I was planning to do a desktop build with an i7-12700, I mostly need it for high CPU usage R tasks and most of the time parallel processing comes into play. But I wonder how the new Efficiency Cores in 12th Gen Intel processors handle this task. I am not an expert on hardware/architecture so the question might sound stupid, but my concerns are the following.
So basically might there be a concern choosing the new 12th gen CPU with efficiency cores over 11th Gen CPU say i7-12700 over i7-11700?
Update
So I bought the i7-12700 and tested it myself.
First I tested the default loading order of parallel jobs using code below and by increasing the num_cores from 8 to all the way to 20
And the order came out to be 1st thread of each performance core > efficiency core thread > second thread of each performance core when first is loaded already
library(parallel)
partask <- function(x) for(idx in 1:x) a<-idx
num_cores <- 8
mclapply(rep(5(10^8),num_cores),partask,mc.cores=num_cores)
Then I specifically put one thread from each of the performance cores under load using R script below
writeLines("for(idx in 1:(10^11)) a<-idx","sclong.R")
for(thread in c(2*(0:7))) system(paste0("taskset -c ",thread," Rscript sclong.R"),ignore.stdout=TRUE,wait=FALSE)
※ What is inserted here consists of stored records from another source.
Lemma datagram_serialize_ok d s :
  ver (header d) = 4 → ser_ok s →
  ∃ s', IPv4Datagram.serialize d s = Ok s' ∧ ser_ok s' ∧ spell s' = spell s ++ datagram_text d.
Proof.
  intros Hv Hs. unfold IPv4Datagram.serialize.
  destruct (ipv4_header_spell (header d) s Hv) as (s1&->&E1&O1). cbn [mbind result_bind].
  destruct (buffer_refs_spell (payload d) s1) as [E2 Hs2]; [unfold ser_ok; by rewrite O1|].
  eexists. split; [done|]. split; [done|]. by rewrite E2, E1, <- app_assoc.
Qed.

(** [truncate] that has nothing to cut. *)
Lemma truncate_nop n p : bl_ok (input_ p) → zlen (remaining (input_ p)) ≤ n →
  Parser.truncate n p = Ok ((), p).
Proof.
  intros Hp Hn. unfold Parser.truncate, BufferList.truncate. rewrite (bl_size _ Hp).
  rewrite bool_decide_true by done. by destruct p.
Qed.

Lemma payload_length_ok h : is_u16 (len h) → hlen h = 5 → 20 ≤ len h →
  IPv4Header.payload_length h = len h - 20.
Proof. intros Hl Hh ?. unfold IPv4Header.payload_length. rewrite Hh. word. Qed.

Lemma datagram_parse_ok old d p :
  datagram_ok d → at_ p (datagram_text d) →
  ∃ out p', IPv4Datagram.parse old p = Ok (mkIPv4Datagram (header d) out, p') ∧
    error_ p' = false ∧ text out = text (payload d) ∧ owned out ∧ packed out.
Proof.
  intros [(F&Hh&Hc) Hl] Hp. unfold datagram_text in Hp.
  destruct (ipv4_header_reads (header old) (header d) [] F) with p (text (payload d)) as (p1&E1&Hp1);
    [by rewrite Hh|done|by rewrite app_nil_r|].
  destruct (all_remaining_ok p1 _ Hp1) as (out&E2&Hout). destruct Hp1 as (Hp1&Herr&Hrem).
  exists out, p1. split; [|done].
  unfold IPv4Datagram.parse, mbind, parsing_bind. rewrite E1, truncate_nop, E2; [done..|].
  rewrite Hrem, payload_length_ok; [lia|apply F|done|zlen].
Qed.

(** A datagram off the wire. *)
Lemma parse_datagram_ok old d bufs :
  datagram_ok d → text bufs = datagram_text d → owned bufs → packed bufs →
  ∃ out, parse old bufs = Ok (mkIPv4Datagram (header d) out, true) ∧
    text out = text (payload d) ∧ owned out ∧ packed out.
Proof.
  intros Hd Ht Hw Hn. destruct (parser_make_ok bufs Hw Hn) as (p&He&Hp).
  { rewrite Ht. unfold datagram_text. rewrite zlen_app, zlen_header_text. destruct Hd as [[F _] Hl].
    destruct F. unfold is_u16 in *. lia. }
  rewrite Ht in Hp. destruct (datagram_parse_ok old d p Hd Hp) as (out&p'&Hpe&Herr&Hout).
  exists out. split; [|exact Hout].
  unfold parse, run_parser. rewrite He, bind_Ok_l. cbn [wire_parse IPv4Datagram_wire].
  rewrite Hpe. unfold Parser.has_error. by rewrite Herr.
Qed.

Lemma serialize_datagram_ok d :
  ver (header d) = 4 → ∃ bufs, serialize d = Ok bufs ∧ text bufs = datagram_text d ∧ nonempty bufs.
Proof.
  intros Hv. destruct (datagram_serialize_ok d Serializer.new Hv ser_ok_new) as (s&Hs&Hok&Hsp).
  exists (Serializer.finish s). unfold serialize. cbn [wire_serialize IPv4Datagram_wire].
  rewrite Hs, bind_Ok_l, finish_text, Hsp. split; [done|]. split; [done|]. by apply serializer_flush_ok.
Qed.

(** The pseudo-header's sum: four address halves, the protocol, the length. *)
Lemma pseudo_checksum_range h :
  is_u32 (src h) → is_u32 (dst h) → is_u8 (proto h) →
  0 ≤ IPv4Header.pseudo_checksum h ≤ 327930.
Proof.
  intros Hs Hd Hp. unfold IPv4Header.pseudo_checksum.
  pose proof (u16_range (len h - 4 * hlen h)) as Hl. fold (IPv4Header.payload_length h) in Hl.
  rewrite !Z.shiftr_div_pow2 by lia. word.
Qed.

(** * Properties *)

(** Parsing a header accepts it exactly when the checksum it carries is
    the Internet checksum of its fixed part with a zeroed checksum field;
    either way every field is read as written and the options are skipped,
    however the bytes are cut into buffers. *)
Theorem ipv4_header_parse (old h : IPv4Header) (opts rest : bytes) bufs :
  fields_ok h → zlen opts = 4 * hlen h - 20 → text bufs = header_text h ++ opts ++ rest →
  owned bufs → packed bufs → zlen (text bufs) < 2 ^ 64 →
  run_parser (IPv4Header.parse old) bufs =
    Ok (IPv4Header.with_cksum (header_checksum h) h, bool_decide (cksum h = header_checksum h)).
Proof.
  intros F Ho Ht Hw Hn Hb. destruct (parser_make_ok bufs Hw Hn Hb) as (p&He&Hp). rewrite Ht in Hp.
  destruct (fields_reads old h F p _ Hp) as (p1&E1&Hp1).
  destruct (verify_ok h opts p1 rest F Ho Hp1) as (p2&E2&_&_&Herr).
  unfold run_parser. rewrite He. cbn [mbind result_bind].
  unfold IPv4Header.parse, mbind, parsing_bind. rewrite E1, E2. unfold Parser.has_error.
  rewrite Herr. do 2 f_equal. destruct (decide (cksum h = header_checksum h)) as [Hc|Hc].
  - by rewrite bool_decide_false, bool_decide_true by auto.
  - by rewrite bool_decide_true, bool_decide_false by auto.
Qed.

Definition demo_header : IPv4Header :=
  IPv4Header.with_cksum 20000 (mkIPv4Header 4 6 0 (24 + 5) 17 true false 0 64 6 0 3232235777 167772161).

Lemma ipv4_header_parse_witness :
  run_parser (IPv4Header.parse IPv4Header.new)
    [Owned (take 7 (header_text demo_header)); Owned (drop 7 (header_text demo_header));
      Owned (slice demo_stream 0 9)]
  = Ok (IPv4Header.with_cksum (header_checksum demo_header) demo_header, false).
Proof.
  apply (ipv4_header_parse IPv4Header.new demo_header (slice demo_stream 0 4) (slice demo_stream 4 5));
    [|done|by vm_compute|repeat constructor|apply nonempty_packed; by repeat constructor|by vm_compute].
  split; vm_compute; done.
Defined.

(** A datagram whose length field is right and whose checksum was computed
    survives the wire: serialized, copied and cut into buffers in any way, it
    parses back without error into an equivalent datagram. *)
Theorem ipv4_datagram_roundtrip (d old : IPv4Datagram) :
  fields_ok (header d) → hlen (header d) = 5 → len (header d) = 20 + zlen (text (payload d)) →
  ∃ h, IPv4Header.compute_checksum (header d) = Ok h ∧
    let d := mkIPv4Datagram h (payload d) in
    ∃ bufs, serialize d = Ok bufs ∧ text bufs = datagram_text d ∧
      ∀ bufs', text bufs' = text bufs → owned bufs' → packed bufs' →
        ∃ d', parse old bufs' = Ok (d', true) ∧ d' ≡ d.
Proof.
  intros F Hh Hl. eexists. split; [apply compute_checksum_ok, F|]. cbv zeta.
  set (c := header_checksum (header d)). set (d1 := mkIPv4Datagram _ (payload d)).
  assert (datagram_ok d1) as Hd by (split; [split; [apply with_cksum_fields; [apply header_checksum_range|done]|done]|done]).
  destruct (serialize_datagram_ok d1) as (bufs&Hs&Ht&_); [apply F|].
  exists bufs. split; [done|]. split; [done|]. rewrite Ht. intros bufs' Ht' Hw Hn.
  destruct (parse_datagram_ok old d1 bufs' Hd Ht' Hw Hn) as (out&Hp&Hout&_).
  exists (mkIPv4Datagram (header d1) out). split; [done|by split].
Qed.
And then benchmarked a task on first a free thread from a performance core and then on a efficiency core thread using code
writeLines("task <- function(x) for(idx in 1:(x)) a<-idx ; microbenchmark::microbenchmark(task(10^7))","scsmall.R")
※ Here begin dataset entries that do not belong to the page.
(** The adapter of the other side accepts it. *)
Lemma unwrap_connected d msg b :
  carries d msg → message_ok msg → _listen b = false → connects b daddr dport saddr sport →
  unwrap_tcp_in_ip d b = Ok (Some (normal_message msg), b).
Proof.
  intros Hc Hm Hl [Hs Hd]. destruct (carries_header d msg Hc) as (E1&E2&E3).
  pose proof (carries_parse d msg Hc Hm) as Hp.
  unfold unwrap_tcp_in_ip, listening, config.
  rewrite Hl, Hs, Hd, !inet_numeric, !inet_port, E1, E2, E3 by done. outcomes.
  rewrite Hp. cbn [negb]. cbn [negb andb]. outcomes.
  rewrite Hd, inet_port by done. by outcomes.
Qed.

(** A listening adapter takes the peer of the first SYN. *)
Definition connected (b : FdAdapterBase) : FdAdapterBase :=
  set_listening false (set_destination (inet saddr sport) (set_source (inet daddr dport) b)).

Lemma unwrap_listening d msg b ip :
  carries d msg → message_ok msg → _listen b = true → is_u32 ip → source (_cfg b) = inet ip dport →
  unwrap_tcp_in_ip d b =
    if SYN (sender msg) && negb (RST (sender msg) || rRST (receiver msg))
    then Ok (Some (normal_message msg), connected b) else Ok (None, b).
Proof.
  intros Hc Hm Hl Hip Hs. destruct (carries_header d msg Hc) as (E1&E2&E3).
  pose proof (carries_parse d msg Hc Hm) as Hp.
  unfold unwrap_tcp_in_ip, adopt, listening, config. rewrite Hl, Hs, !inet_port, E1, E2, E3 by done.
  outcomes. rewrite Hp. cbn [negb]. outcomes. cbn [andb].
  change (SYN (sender (message (received msg)))) with (SYN (sender msg)).
  change (RST (sender (message (received msg)))) with (RST (sender msg) || rRST (receiver msg)).
  destruct (SYN (sender msg) && _); cbn [negb]; [|done].
  rewrite !of_ip_port_ok by done. outcomes. cbn [destination _cfg set_listening set_destination].
  rewrite inet_port by done. by outcomes.
Qed.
system("taskset -c 1 Rscript scsmall.R")
system("taskset -c 16 Rscript scsmall.R")
The result was
> system("taskset -c 1 Rscript scsmall.R")
Unit: milliseconds
expr min lq mean median uq max neval
task(10^7) 406.9761 416.4491 426.7444 419.0301 437.0794 464.5673 100
> system("taskset -c 16 Rscript scsmall.R")
Unit: milliseconds
expr min lq mean median uq max neval
task(10^7) 422.1205 427.8711 436.172 430.5203 443.5989 463.9686 100
So contrary to the default loading order, if all threads on performance cores had been loaded first and then move to the efficiency core's threads, it would have been more efficient.
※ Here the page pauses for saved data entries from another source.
(* ===== verification/NetworkInterface.v ===== *)
(** The network interface between IP and Ethernet
    (src/src/network_interface.hh, src/src/network_interface.cc).  The frames
    given to the [OutputPort] are kept in the order of transmission. *)

From S2P Require Import Prelude Timer Ref Parser Wire Ethernet IPv4 ARPMessage Address ARPTable ARPMessageQueue.

(** The frames transmitted so far: what the ARP timeout callback changes. *)
Abbreviation port := (list EthernetFrame).

Record NetworkInterface : Type := mkNetworkInterface {
  name_ : string;
  port_ : port;
  ethernet_address_ : EthernetAddress;
  ip_address_ : Address;
  arp_table_ : ARPTable;
  arp_queue_ : ARPMessageQueue port;
  datagrams_received_ : list IPv4Datagram;
  initialized_ : bool;
}.

Module NetworkInterface.
Implicit Types i : NetworkInterface.

Definition new (name : string) (ethernet_address : EthernetAddress) (ip_address : Address) : NetworkInterface :=
  mkNetworkInterface name [] ethernet_address ip_address ARPTable.new ARPMessageQueue.new [] false.

Definition with_port p i :=
  mkNetworkInterface (name_ i) p (ethernet_address_ i) (ip_address_ i) (arp_table_ i) (arp_queue_ i)
    (datagrams_received_ i) (initialized_ i).
Definition with_table t i :=
  mkNetworkInterface (name_ i) (port_ i) (ethernet_address_ i) (ip_address_ i) t (arp_queue_ i)
    (datagrams_received_ i) (initialized_ i).
Definition with_queue q i :=
  mkNetworkInterface (name_ i) (port_ i) (ethernet_address_ i) (ip_address_ i) (arp_table_ i) q
    (datagrams_received_ i) (initialized_ i).
Definition with_received d i :=
  mkNetworkInterface (name_ i) (port_ i) (ethernet_address_ i) (ip_address_ i) (arp_table_ i) (arp_queue_ i)
    d (initialized_ i).

Definition transmit (frame : EthernetFrame) i : NetworkInterface := with_port (port_ i ++ [frame]) i.

Definition make_frame (type : Z) (src dst : EthernetAddress) (payload : list (Ref bytes)) : EthernetFrame :=
  mkEthernetFrame (mkEthernetHeader dst src type) payload.

Definition send_ipv4 (dgram : IPv4Datagram) (dst : EthernetAddress) i : result NetworkInterface :=
  payload ← serialize dgram;
  Ok (transmit (make_frame EthernetHeader.TYPE_IPv4 (ethernet_address_ i) dst payload) i).

(** The request frame of [send_arp_request]. *)
Definition arp_request (ethernet_address : EthernetAddress) (ip_address next_hop : Address)
    : result EthernetFrame :=
  sender_ip ← Address.ipv4_numeric ip_address;
  target_ip ← Address.ipv4_numeric next_hop;
  let req := mkARPMessage ARPMessage.TYPE_ETHERNET EthernetHeader.TYPE_IPv4 6 4 ARPMessage.OPCODE_REQUEST
    ethernet_address sender_ip zero_address target_ip in
  payload ← serialize req;
  Ok (make_frame EthernetHeader.TYPE_ARP ethernet_address ETHERNET_BROADCAST payload).

Definition send_arp_request (next_hop : Address) i : result NetworkInterface :=
  frame ← arp_request (ethernet_address_ i) (ip_address_ i) next_hop;
  Ok (transmit frame i).

Definition send_arp_reply (request : ARPMessage) i : result NetworkInterface :=
  sender_ip ← Address.ipv4_numeric (ip_address_ i);
  let reply := mkARPMessage ARPMessage.TYPE_ETHERNET EthernetHeader.TYPE_IPv4 6 4 ARPMessage.OPCODE_REPLY
    (ethernet_address_ i) sender_ip (sender_ethernet_address request) (sender_ip_address request) in
  payload ← serialize reply;
  Ok (transmit (make_frame EthernetHeader.TYPE_ARP (ethernet_address_ i)
    (sender_ethernet_address request) payload) i).

(** The callback [initialize] registers: it resends the request through
    [weak_from_this()], which is empty unless a [shared_ptr] owns the object. *)
Definition on_timeout (owned_by_shared_ptr : bool) (ethernet_address : EthernetAddress) (ip_address : Address)
    (next_hop : Address) (p : port) : result port :=
  if owned_by_shared_ptr then
    frame ← arp_request ethernet_address ip_address next_hop;
    Ok (p ++ [frame])
  else Ok p.

Definition initialize (owned_by_shared_ptr : bool) i : NetworkInterface :=
  if initialized_ i then i
  else
    mkNetworkInterface (name_ i) (port_ i) (ethernet_address_ i) (ip_address_ i) (arp_table_ i)
      (ARPMessageQueue.set_callback
         (on_timeout owned_by_shared_ptr (ethernet_address_ i) (ip_address_ i)) (arp_queue_ i))
      (datagrams_received_ i) true.

(** The loop of [flush_pending_for]. *)
Fixpoint send_all (ds : list PendingDatagram) (dst : EthernetAddress) i : result NetworkInterface :=
  match ds with
  | [] => Ok i
  | pending :: ds => i ← send_ipv4 (dgram pending) dst i; send_all ds dst i
  end.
So providing the affinity.list parameter to mclapply can be useful in some specific cases.
Depending upon your operating system, you can tell the OS to not use (or deprioritize) certain cores for certain processes. This is typically referred to as processor affinity. Here is some discussion of why you might (not) want to do this. The parallel
package appears to have a built-in function to do this directly from R, although beware incorrect indexing of the cores.
You can assign specific processes to specific cores in Windows using the Processor Affinity options. Here's an example of how to do this.
Here's basically the same question for Apple operating systems.
No experience with this but here's discussion of how to do it.
"Should" in this case is very subjective and so best avoided in questions. However, I'll take a stab: in many cases, "should" is precluded by "cannot" do so with respect to multithreading. I recommend reading this for discussion of multi-threading and multi-processing and how to do it (in R). Note that independent of this, many recommend specifying at least 1 core less than the total number of cores on your personal machine to avoid possible crashed or massive degradation of ability to get other stuff done while R is chugging away.